(EXERCISE)
For the listing below, output exactly the lines from the line with "revert w. induction" up to and including the line with "(** X15. [update]", and no other lines.

(AVAILABLE DATA)
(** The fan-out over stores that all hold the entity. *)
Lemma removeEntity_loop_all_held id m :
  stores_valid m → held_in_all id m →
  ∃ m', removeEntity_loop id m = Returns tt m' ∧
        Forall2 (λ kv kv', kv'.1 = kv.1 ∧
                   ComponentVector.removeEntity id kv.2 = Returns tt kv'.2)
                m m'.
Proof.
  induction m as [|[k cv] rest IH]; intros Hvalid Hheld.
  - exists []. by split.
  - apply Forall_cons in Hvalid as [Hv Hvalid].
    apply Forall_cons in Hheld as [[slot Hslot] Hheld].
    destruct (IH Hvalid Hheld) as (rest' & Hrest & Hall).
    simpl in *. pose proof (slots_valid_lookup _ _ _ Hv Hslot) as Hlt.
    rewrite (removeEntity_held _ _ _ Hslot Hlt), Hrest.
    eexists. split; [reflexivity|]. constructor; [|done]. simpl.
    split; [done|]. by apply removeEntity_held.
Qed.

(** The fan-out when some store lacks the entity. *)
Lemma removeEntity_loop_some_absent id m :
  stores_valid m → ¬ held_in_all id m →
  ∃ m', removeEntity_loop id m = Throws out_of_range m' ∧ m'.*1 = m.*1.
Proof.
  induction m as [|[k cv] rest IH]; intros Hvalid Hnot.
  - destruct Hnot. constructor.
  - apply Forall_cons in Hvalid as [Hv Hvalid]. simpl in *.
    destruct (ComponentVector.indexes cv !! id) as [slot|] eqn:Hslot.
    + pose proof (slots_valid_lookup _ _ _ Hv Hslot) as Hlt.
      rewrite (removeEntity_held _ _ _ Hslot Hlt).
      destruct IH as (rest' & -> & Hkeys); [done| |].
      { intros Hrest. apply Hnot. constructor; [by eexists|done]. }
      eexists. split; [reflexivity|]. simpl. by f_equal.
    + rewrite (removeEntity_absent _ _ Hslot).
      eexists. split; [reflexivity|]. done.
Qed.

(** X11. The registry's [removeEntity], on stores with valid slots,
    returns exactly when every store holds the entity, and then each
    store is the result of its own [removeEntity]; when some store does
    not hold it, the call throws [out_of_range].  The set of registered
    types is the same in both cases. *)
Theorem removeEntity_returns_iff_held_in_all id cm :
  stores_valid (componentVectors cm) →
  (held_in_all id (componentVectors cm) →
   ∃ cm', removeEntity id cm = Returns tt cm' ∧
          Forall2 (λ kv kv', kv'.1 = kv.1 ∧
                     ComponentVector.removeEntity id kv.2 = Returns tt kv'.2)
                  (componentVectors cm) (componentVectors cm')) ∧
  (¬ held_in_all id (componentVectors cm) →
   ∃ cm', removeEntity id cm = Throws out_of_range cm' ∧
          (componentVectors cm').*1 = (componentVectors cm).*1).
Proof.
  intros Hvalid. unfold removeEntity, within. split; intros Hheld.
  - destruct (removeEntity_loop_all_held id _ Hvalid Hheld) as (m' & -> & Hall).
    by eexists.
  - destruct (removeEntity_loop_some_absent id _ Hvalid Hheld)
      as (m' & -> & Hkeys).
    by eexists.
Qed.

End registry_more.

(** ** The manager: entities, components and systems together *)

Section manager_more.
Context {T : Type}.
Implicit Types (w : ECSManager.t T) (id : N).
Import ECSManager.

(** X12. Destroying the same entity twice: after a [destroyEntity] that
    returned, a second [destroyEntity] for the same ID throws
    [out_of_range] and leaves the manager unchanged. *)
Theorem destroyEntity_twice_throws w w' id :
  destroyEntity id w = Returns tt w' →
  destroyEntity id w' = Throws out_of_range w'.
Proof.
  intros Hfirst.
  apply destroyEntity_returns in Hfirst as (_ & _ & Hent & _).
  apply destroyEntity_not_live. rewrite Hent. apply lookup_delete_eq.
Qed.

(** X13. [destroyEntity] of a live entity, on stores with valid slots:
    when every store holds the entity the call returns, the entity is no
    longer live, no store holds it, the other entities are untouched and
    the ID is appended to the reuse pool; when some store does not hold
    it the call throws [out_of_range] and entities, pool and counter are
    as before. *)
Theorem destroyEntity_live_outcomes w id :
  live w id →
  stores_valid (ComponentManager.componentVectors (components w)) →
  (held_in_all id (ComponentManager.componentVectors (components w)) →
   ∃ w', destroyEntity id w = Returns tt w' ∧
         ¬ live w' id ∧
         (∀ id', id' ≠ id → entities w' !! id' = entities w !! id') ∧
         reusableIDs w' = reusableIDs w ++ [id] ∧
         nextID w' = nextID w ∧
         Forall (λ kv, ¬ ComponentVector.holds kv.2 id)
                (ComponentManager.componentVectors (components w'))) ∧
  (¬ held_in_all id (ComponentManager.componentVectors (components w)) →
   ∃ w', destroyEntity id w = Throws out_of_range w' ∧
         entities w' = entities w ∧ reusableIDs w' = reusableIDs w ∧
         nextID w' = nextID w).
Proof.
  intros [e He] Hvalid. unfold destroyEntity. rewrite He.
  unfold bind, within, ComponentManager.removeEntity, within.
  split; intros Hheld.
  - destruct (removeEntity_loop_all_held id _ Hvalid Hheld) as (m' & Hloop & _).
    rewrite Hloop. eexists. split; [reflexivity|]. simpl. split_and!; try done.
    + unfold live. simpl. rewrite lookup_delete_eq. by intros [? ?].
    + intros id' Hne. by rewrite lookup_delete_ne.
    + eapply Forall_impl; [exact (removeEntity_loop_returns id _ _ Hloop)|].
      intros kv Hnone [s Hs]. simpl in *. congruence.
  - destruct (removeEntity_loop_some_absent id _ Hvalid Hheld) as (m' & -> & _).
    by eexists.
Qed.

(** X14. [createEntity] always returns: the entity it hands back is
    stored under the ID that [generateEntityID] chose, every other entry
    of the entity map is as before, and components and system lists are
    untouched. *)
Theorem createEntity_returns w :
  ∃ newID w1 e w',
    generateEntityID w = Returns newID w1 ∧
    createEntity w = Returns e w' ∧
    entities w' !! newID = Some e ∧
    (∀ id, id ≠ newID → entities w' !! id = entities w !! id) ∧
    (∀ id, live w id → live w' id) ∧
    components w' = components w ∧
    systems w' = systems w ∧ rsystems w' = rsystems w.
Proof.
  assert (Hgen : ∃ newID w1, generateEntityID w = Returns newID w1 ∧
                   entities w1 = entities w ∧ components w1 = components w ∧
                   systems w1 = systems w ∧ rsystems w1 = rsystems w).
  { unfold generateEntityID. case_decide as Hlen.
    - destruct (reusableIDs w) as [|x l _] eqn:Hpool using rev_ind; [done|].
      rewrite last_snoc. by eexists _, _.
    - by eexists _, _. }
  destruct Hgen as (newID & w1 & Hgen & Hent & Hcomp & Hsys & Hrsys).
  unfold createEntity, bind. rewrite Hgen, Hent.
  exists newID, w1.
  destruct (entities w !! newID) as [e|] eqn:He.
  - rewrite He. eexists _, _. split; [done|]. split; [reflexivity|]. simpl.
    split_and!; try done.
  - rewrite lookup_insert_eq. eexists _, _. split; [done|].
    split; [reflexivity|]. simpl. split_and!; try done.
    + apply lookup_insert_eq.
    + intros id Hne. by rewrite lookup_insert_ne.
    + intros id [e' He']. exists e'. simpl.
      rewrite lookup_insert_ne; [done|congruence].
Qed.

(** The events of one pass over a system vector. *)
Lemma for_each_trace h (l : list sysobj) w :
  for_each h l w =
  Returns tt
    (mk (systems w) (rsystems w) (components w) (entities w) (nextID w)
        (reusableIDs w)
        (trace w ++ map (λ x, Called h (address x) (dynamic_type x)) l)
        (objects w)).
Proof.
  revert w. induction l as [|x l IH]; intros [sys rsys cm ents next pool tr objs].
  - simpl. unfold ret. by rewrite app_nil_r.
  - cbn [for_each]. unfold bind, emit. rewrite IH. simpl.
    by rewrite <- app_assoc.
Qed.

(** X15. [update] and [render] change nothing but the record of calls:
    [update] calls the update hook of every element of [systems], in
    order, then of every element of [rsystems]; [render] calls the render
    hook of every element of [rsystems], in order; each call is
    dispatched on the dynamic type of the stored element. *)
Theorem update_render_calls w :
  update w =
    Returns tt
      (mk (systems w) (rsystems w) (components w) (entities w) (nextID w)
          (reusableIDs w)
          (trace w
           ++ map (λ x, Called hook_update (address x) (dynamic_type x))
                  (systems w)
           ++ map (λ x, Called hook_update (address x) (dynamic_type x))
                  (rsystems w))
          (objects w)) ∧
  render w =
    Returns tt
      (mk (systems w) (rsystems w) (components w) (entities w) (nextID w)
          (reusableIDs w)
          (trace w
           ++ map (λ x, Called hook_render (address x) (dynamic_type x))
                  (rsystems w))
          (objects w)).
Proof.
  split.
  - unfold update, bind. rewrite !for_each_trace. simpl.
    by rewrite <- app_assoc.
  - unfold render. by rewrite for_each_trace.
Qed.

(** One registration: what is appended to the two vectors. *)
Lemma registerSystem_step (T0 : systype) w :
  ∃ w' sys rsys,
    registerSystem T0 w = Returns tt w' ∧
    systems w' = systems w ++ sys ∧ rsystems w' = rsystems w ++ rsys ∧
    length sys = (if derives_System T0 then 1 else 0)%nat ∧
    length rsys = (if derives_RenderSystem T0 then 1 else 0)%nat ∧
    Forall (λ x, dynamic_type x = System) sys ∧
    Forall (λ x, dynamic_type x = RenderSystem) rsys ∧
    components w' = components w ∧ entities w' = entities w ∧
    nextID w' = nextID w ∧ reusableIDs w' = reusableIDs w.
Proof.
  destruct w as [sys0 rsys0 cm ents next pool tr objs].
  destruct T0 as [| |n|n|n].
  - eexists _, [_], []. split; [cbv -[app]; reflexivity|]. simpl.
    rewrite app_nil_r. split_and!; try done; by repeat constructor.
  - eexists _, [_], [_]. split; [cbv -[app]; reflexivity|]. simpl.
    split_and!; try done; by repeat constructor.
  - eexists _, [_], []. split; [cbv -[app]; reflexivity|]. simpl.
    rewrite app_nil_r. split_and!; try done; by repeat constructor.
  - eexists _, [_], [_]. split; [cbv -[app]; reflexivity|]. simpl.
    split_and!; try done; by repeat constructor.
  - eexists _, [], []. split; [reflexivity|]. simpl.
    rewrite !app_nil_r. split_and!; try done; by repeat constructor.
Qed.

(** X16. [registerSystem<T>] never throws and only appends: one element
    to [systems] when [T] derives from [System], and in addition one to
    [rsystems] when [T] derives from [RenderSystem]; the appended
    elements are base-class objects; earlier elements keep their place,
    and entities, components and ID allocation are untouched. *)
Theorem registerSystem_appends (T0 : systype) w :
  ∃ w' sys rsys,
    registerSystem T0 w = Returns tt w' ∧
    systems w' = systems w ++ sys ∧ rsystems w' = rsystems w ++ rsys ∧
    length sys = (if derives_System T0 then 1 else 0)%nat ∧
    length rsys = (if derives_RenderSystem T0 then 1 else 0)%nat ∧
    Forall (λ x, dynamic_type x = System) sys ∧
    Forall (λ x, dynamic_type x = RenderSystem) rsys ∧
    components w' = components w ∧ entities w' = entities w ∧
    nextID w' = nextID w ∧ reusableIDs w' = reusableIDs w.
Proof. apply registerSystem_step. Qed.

(EXERCISE ANSWER)
  revert w. induction l as [|x l IH]; intros [sys rsys cm ents next pool tr objs].
  - simpl. unfold ret. by rewrite app_nil_r.
  - cbn [for_each]. unfold bind, emit. rewrite IH. simpl.
    by rewrite <- app_assoc.
Qed.

(** X15. [update] and [render] change nothing but the record of calls:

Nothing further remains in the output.